> _GOAL OF THE EXERCISE_:
Exactly the lines from the beginning of the material to the line with "Definition image_head (total" are to be repeated, both ends included.

> _PROVIDED MATERIAL_:
(* ===== verification/MvhfsFormat.v ===== *)
(** * MVHFS: the superblock format

    What [build_superblock] writes, and that [validate_superblock] accepts it
    with the same fields. *)

From S2P Require Import Prelude Crc32 Buffer Block Mvhfs.

(** ** Superblocks *)

(** A superblock with checksum field [c], in three parts: what comes before the
    checksum, the checksum and what comes after it. *)
Definition image_head (total gen slot crc : Z) : list Z :=
  mvhfs_magic ++ le_bytes 4 MVHFS_VERSION ++ le_bytes 4 MVHFS_SECTOR_SIZE ++ le_bytes 8 total ++
  le_bytes 8 gen ++ le_bytes 4 slot ++ le_bytes 4 MVHFS_MAX_FILES ++ le_bytes 4 crc ++
  le_bytes 4 MVHFS_CLEAN_MARKER.

Definition image_tail : list Z :=
  le_bytes 4 MVHFS_DATA_LBA ++ le_bytes 4 MVHFS_SECTORS_PER_COPY ++ replicate 452 0.

Definition superblock_image (c total gen slot crc : Z) : list Z :=
  image_head total gen slot crc ++ le_bytes 4 c ++ image_tail.

Definition superblock (total gen slot crc : Z) : list Z :=
  superblock_image (crc_of (superblock_image 0 total gen slot crc)) total gen slot crc.

Arguments le_bytes : simpl never.

Lemma head_length total gen slot crc : length (image_head total gen slot crc) = 48%nat.
Proof. unfold image_head. by rewrite !length_app, !length_le_bytes. Qed.

Lemma image_length c total gen slot crc : length (superblock_image c total gen slot crc) = 512%nat.
Proof.
  unfold superblock_image, image_tail.
  by rewrite !length_app, head_length, !length_le_bytes, length_replicate.
Qed.

Lemma image_bytes c total gen slot crc : all_bytes (superblock_image c total gen slot crc).
Proof.
  unfold superblock_image, image_head, image_tail, all_bytes. rewrite !Forall_app.
  split_and!; try apply le_bytes_bytes; [by repeat constructor|by apply Forall_replicate].
Qed.

Lemma clear_buffer b : length b = 512%nat -> clear_bytes b 0 MVHFS_SECTOR_SIZE = Some zero_sector.
Proof.
  intros Hl. unfold clear_bytes. rewrite fill_spec by (unfold room, MVHFS_SECTOR_SIZE; lia).
  unfold splice. rewrite (drop_ge b); [by rewrite app_nil_r|].
  rewrite length_replicate. unfold MVHFS_SECTOR_SIZE. lia.
Qed.

(** Store the next field of a cleared buffer, [n] bytes of which stay clear. *)
Ltac next_field32 n :=
  eapply bind_step;
  [apply (put32_append _ (n + 4)); [rewrite ?length_app, ?length_le_bytes; reflexivity|lia]|];
  rewrite Nat.add_sub.
Ltac next_field64 n :=
  eapply bind_step;
  [apply (put64_append _ (n + 8)); [rewrite ?length_app, ?length_le_bytes; reflexivity|lia]|];
  rewrite Nat.add_sub.

Lemma put_magic : copy_bytes zero_sector 0 mvhfs_magic 0 8 = Some (mvhfs_magic ++ replicate 504 0).
Proof.
  unfold copy_bytes. rewrite copy_spec.
  - apply (f_equal Some). rewrite slice_all by done. apply (splice_append [] 512 0); simpl; lia.
  - unfold room, zero_sector. rewrite length_replicate. lia.
  - unfold room. simpl. lia.
Qed.

Lemma image_flat c total gen slot crc :
  superblock_image c total gen slot crc =
  mvhfs_magic ++ le_bytes 4 MVHFS_VERSION ++ le_bytes 4 MVHFS_SECTOR_SIZE ++ le_bytes 8 total ++
  le_bytes 8 gen ++ le_bytes 4 slot ++ le_bytes 4 MVHFS_MAX_FILES ++ le_bytes 4 crc ++
  le_bytes 4 MVHFS_CLEAN_MARKER ++ le_bytes 4 c ++ le_bytes 4 MVHFS_DATA_LBA ++
  le_bytes 4 MVHFS_SECTORS_PER_COPY ++ replicate 452 0.
Proof. unfold superblock_image, image_head, image_tail. by rewrite <- !app_assoc. Qed.

Lemma put_checksum c total gen slot crc :
  put32 (superblock_image 0 total gen slot crc) 48 c = Some (superblock_image c total gen slot crc).
Proof.
  rewrite put32_spec by (unfold room; rewrite image_length; lia). apply (f_equal Some).
  unfold superblock_image.
  apply splice_middle; [by rewrite head_length|by rewrite !length_le_bytes].
Qed.

Lemma image_crc c total gen slot crc :
  crc32 (Some (superblock_image c total gen slot crc)) MVHFS_SECTOR_SIZE =
  Some (crc_of (superblock_image c total gen slot crc)).
Proof.
  rewrite crc32_crc_of by (rewrite image_length; unfold MVHFS_SECTOR_SIZE; lia).
  rewrite take_ge; [done|]. rewrite image_length. unfold MVHFS_SECTOR_SIZE. lia.
Qed.

Lemma skip_field pre : pre ++ replicate 464 0 = (pre ++ le_bytes 4 0) ++ replicate 460 0.
Proof. rewrite <- app_assoc. reflexivity. Qed.

Lemma build_superblock_spec b total gen slot crc :
  length b = 512%nat -> build_superblock b total gen slot crc = Some (superblock total gen slot crc).
Proof.
  intros Hl. eapply bind_step; [by apply clear_buffer|]. eapply bind_step; [apply put_magic|].
  next_field32 500%nat. next_field32 496%nat. next_field64 488%nat. next_field64 480%nat.
  next_field32 476%nat. next_field32 472%nat. next_field32 468%nat. next_field32 464%nat.
  rewrite skip_field. next_field32 456%nat. next_field32 452%nat.
  rewrite <- !app_assoc, <- image_flat.
  eapply bind_step; [apply image_crc|]. unfold superblock, store32. rewrite put_checksum. reflexivity.
Qed.

Lemma bytes_equal_spec left lo right ro n :
  room left lo n -> room right ro n ->
  bytes_equal left lo right ro n = Some (bool_decide (slice left lo n = slice right ro n)).
Proof.
  intros Hl Hr. unfold bytes_equal.
  match goal with |- context [for_break _ _ ?loop_body _] =>
  destruct (for_break_rule
    (fun i (_ : unit) => 0 <= i /\ forall j, 0 <= j < i -> rd left (lo + j) = rd right (ro + j))
    (fun b : bool => b = false /\ slice left lo n <> slice right ro n)
    (Z.to_nat n) 0 loop_body tt) as [([] & -> & _ & H)|(b & -> & -> & H)] end.
  - split; [lia|]. intros j Hj. lia.
  - intros i [] Hi (Hi0 & H). unfold room in *.
    destruct (rd_ok left (lo + i) ltac:(lia)) as (a & Ea).
    destruct (rd_ok right (ro + i) ltac:(lia)) as (b & Eb). rewrite Ea, Eb. cbn [mbind option_bind].
    destruct (Z.eqb_spec a b) as [->|Hne]; simpl negb; cbn match.
    + left. exists tt. split; [done|]. split; [lia|]. intros j Hj.
      destruct (Z.eq_dec j i) as [->|]; [by rewrite Ea, Eb|]. apply H. lia.
    + right. exists false. split; [done|]. split; [done|]. intros E. apply Hne.
      pose proof (rd_slice left lo n i) as R1. pose proof (rd_slice right ro n i) as R2.
      rewrite E in R1. rewrite R1 in R2 by (unfold room; lia).
      rewrite (proj2 (Z.leb_le 0 i)), (proj2 (Z.ltb_lt i n)), Ea, Eb in R2 by lia.
      specialize (R2 ltac:(unfold room; lia)). by injection R2.
  - cbn [mbind option_bind]. rewrite bool_decide_eq_true_2; [done|].
    apply rd_eq; [by rewrite !length_slice|]. intros i Hi. rewrite length_slice in Hi by done.
    rewrite !rd_slice by done. destruct (_ && _); [|done]. apply H. unfold room in *. lia.
  - cbn [mbind option_bind]. by rewrite bool_decide_eq_false_2.
Qed.

(** What [validate_superblock] accepts. *)
Record superblock_ok (count : Z) (sec : list Z) : Prop := {
  ok_magic : slice sec 0 8 = mvhfs_magic;
  ok_version : field sec 8 4 = MVHFS_VERSION;
  ok_sector : field sec 12 4 = MVHFS_SECTOR_SIZE;
  ok_total : MVHFS_MIN_SECTORS <= field sec 16 8 <= count;
  ok_slot : 0 <= field sec 32 4 <= 1;
  ok_files : field sec 36 4 = MVHFS_MAX_FILES;
  ok_clean : field sec 44 4 = MVHFS_CLEAN_MARKER;
  ok_data : field sec 52 4 = MVHFS_DATA_LBA;
  ok_copy : field sec 56 4 = MVHFS_SECTORS_PER_COPY;
  ok_crc : crc_of (splice sec 48 (le_bytes 4 0)) = field sec 48 4;
}.

(** Validation leaves the fields before the checksum alone. *)
Definition same_head (a b : list Z) : Prop :=
  length a = 512%nat /\ all_bytes a /\
  forall o n, 0 <= o -> 0 <= n -> o + n <= 48 -> field a o n = field b o n.

Lemma validate_spec {W} (d : block_device W) sec :
  length sec = 512%nat -> all_bytes sec ->
  exists sec', same_head sec' sec /\
    ((superblock_ok (sector_count d) sec /\ validate_superblock sec d = Some (0, sec')) \/
     (~ superblock_ok (sector_count d) sec /\ validate_superblock sec d = Some (-1, sec'))).
Proof.
  intros Hl Hb. assert (forall o n, 0 <= o -> 0 <= n -> o + n <= 512 -> room sec o n) as R
    by (unfold room; lia).
  unfold validate_superblock. rewrite bytes_equal_spec by (apply R || done; lia).
  rewrite (slice_all mvhfs_magic) by done. unfold load32, load64.
  rewrite !get32_spec, !get64_spec by (done || apply R; lia). cbn [mbind option_bind].
  fold (field sec 8 4) (field sec 12 4) (field sec 16 8) (field sec 32 4) (field sec 36 4)
    (field sec 44 4) (field sec 52 4) (field sec 56 4) (field sec 48 4).
  pose proof (field_fits sec 32 4 Hb ltac:(apply R; lia)) as F32.
  match goal with |- context [if ?c then Some (-1, sec) else _] => destruct c eqn:G end.
  - exists sec. split; [by split_and!|]. right. split; [|done]. intros [].
    apply not_false_iff_true in G. apply G. rewrite bool_decide_eq_true_2 by done. guard_false.
  - rewrite !orb_false_iff in G. destruct G as (((((((((G1 & ?) & ?) & ?) & ?) & ?) & ?) & ?) & ?) & ?).
    apply negb_false_iff, bool_decide_eq_true_1 in G1. bool_to_prop.
    unfold store32. rewrite put32_spec by (apply R; lia). cbn [mbind option_bind].
    assert (room sec 48 (Z.of_nat (length (le_bytes 4 0)))) as R48 by (apply R; rewrite ?length_le_bytes; lia).
    pose proof (length_splice sec 48 _ R48) as L.
    rewrite crc32_crc_of by (unfold MVHFS_SECTOR_SIZE; lia). rewrite take_ge by (unfold MVHFS_SECTOR_SIZE; lia).
    cbn [mbind option_bind]. exists (splice sec 48 (le_bytes 4 0)). split.
    + split_and!; [lia|by apply all_bytes_splice, le_bytes_bytes|]. intros o n Ho Hn Hon.
      apply field_put_ne; [done|apply R; lia|lia].
    + destruct (Z.eqb_spec (crc_of (splice sec 48 (le_bytes 4 0))) (field sec 48 4)).
      * left. split; [|done]. constructor; (done || lia).
      * right. split; [|done]. intros []. done.
Qed.

(** Find a field of an image by walking over the ones before it. *)
Ltac image_field :=
  unfold field; rewrite image_flat;
  repeat (rewrite slice_skip by (rewrite ?length_le_bytes; simpl; lia));
  rewrite slice_here by (rewrite ?length_le_bytes; simpl; lia);
  apply le_value_le_bytes.

Lemma image_total c total gen slot crc : field (superblock_image c total gen slot crc) 16 8 = total mod 256 ^ 8.
Proof. image_field. Qed.

Lemma image_generation c total gen slot crc : field (superblock_image c total gen slot crc) 24 8 = gen mod 256 ^ 8.
Proof. image_field. Qed.

Lemma image_slot c total gen slot crc : field (superblock_image c total gen slot crc) 32 4 = slot mod 256 ^ 4.
Proof. image_field. Qed.

Lemma image_dir_crc c total gen slot crc : field (superblock_image c total gen slot crc) 40 4 = crc mod 256 ^ 4.
Proof. image_field. Qed.

Lemma image_checksum c total gen slot crc : field (superblock_image c total gen slot crc) 48 4 = c mod 256 ^ 4.
Proof. image_field. Qed.

Lemma image_constants c total gen slot crc :
  let i := superblock_image c total gen slot crc in
  slice i 0 8 = mvhfs_magic /\ field i 8 4 = MVHFS_VERSION /\ field i 12 4 = MVHFS_SECTOR_SIZE /\
  field i 36 4 = MVHFS_MAX_FILES /\ field i 44 4 = MVHFS_CLEAN_MARKER /\
  field i 52 4 = MVHFS_DATA_LBA /\ field i 56 4 = MVHFS_SECTORS_PER_COPY.
Proof.
  intros i. unfold i. split_and!; [rewrite image_flat; apply slice_here; done|..];
    (etrans; [image_field|reflexivity]).
Qed.

Lemma image_clear c total gen slot crc :
  splice (superblock_image c total gen slot crc) 48 (le_bytes 4 0) = superblock_image 0 total gen slot crc.
Proof.
  unfold superblock_image. apply splice_middle; [by rewrite head_length|by rewrite !length_le_bytes].
Qed.

(** What [build_superblock] builds, [validate_superblock] accepts. *)
Lemma superblock_valid count total gen slot crc :
  MVHFS_MIN_SECTORS <= total <= count -> total < 2 ^ 64 -> 0 <= slot <= 1 ->
  superblock_ok count (superblock total gen slot crc).
Proof.
  intros Ht H64 Hs. unfold superblock. set (c := crc_of _).
  assert (fits 32 c) as Hc by apply crc_of_fits, image_bytes.
  destruct (image_constants c total gen slot crc) as (H0 & H1 & H2 & H3 & H4 & H5 & H6).
  constructor; [exact H0|exact H1|exact H2| | |exact H3|exact H4|exact H5|exact H6|].
  - rewrite image_total, Z.mod_small; [done|]. change (256 ^ 8) with (2 ^ 64). unfold MVHFS_MIN_SECTORS in *. lia.
  - rewrite image_slot, Z.mod_small; lia.
  - rewrite image_clear, image_checksum, Z.mod_small; [reflexivity|exact Hc].
Qed.

Lemma superblock_length total gen slot crc : length (superblock total gen slot crc) = 512%nat.
Proof. unfold superblock. apply image_length. Qed.

Lemma superblock_bytes total gen slot crc : all_bytes (superblock total gen slot crc).
Proof. unfold superblock. apply image_bytes. Qed.

Lemma sb_generation total gen slot crc : fits 64 gen -> field (superblock total gen slot crc) 24 8 = gen.
Proof. intros H. unfold superblock. rewrite image_generation. by apply Z.mod_small. Qed.

Lemma sb_slot total gen slot crc : fits 32 slot -> field (superblock total gen slot crc) 32 4 = slot.
Proof. intros H. unfold superblock. rewrite image_slot. by apply Z.mod_small. Qed.

Lemma sb_crc total gen slot crc : fits 32 crc -> field (superblock total gen slot crc) 40 4 = crc.
Proof. intros H. unfold superblock. rewrite image_dir_crc. by apply Z.mod_small. Qed.

#[global] Opaque superblock superblock_image.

> _WORKED SOLUTION_:
(* ===== verification/MvhfsFormat.v ===== *)
(** * MVHFS: the superblock format

    What [build_superblock] writes, and that [validate_superblock] accepts it
    with the same fields. *)

From S2P Require Import Prelude Crc32 Buffer Block Mvhfs.

(** ** Superblocks *)

(** A superblock with checksum field [c], in three parts: what comes before the
    checksum, the checksum and what comes after it. *)
Definition image_head (total gen slot crc : Z) : list Z :=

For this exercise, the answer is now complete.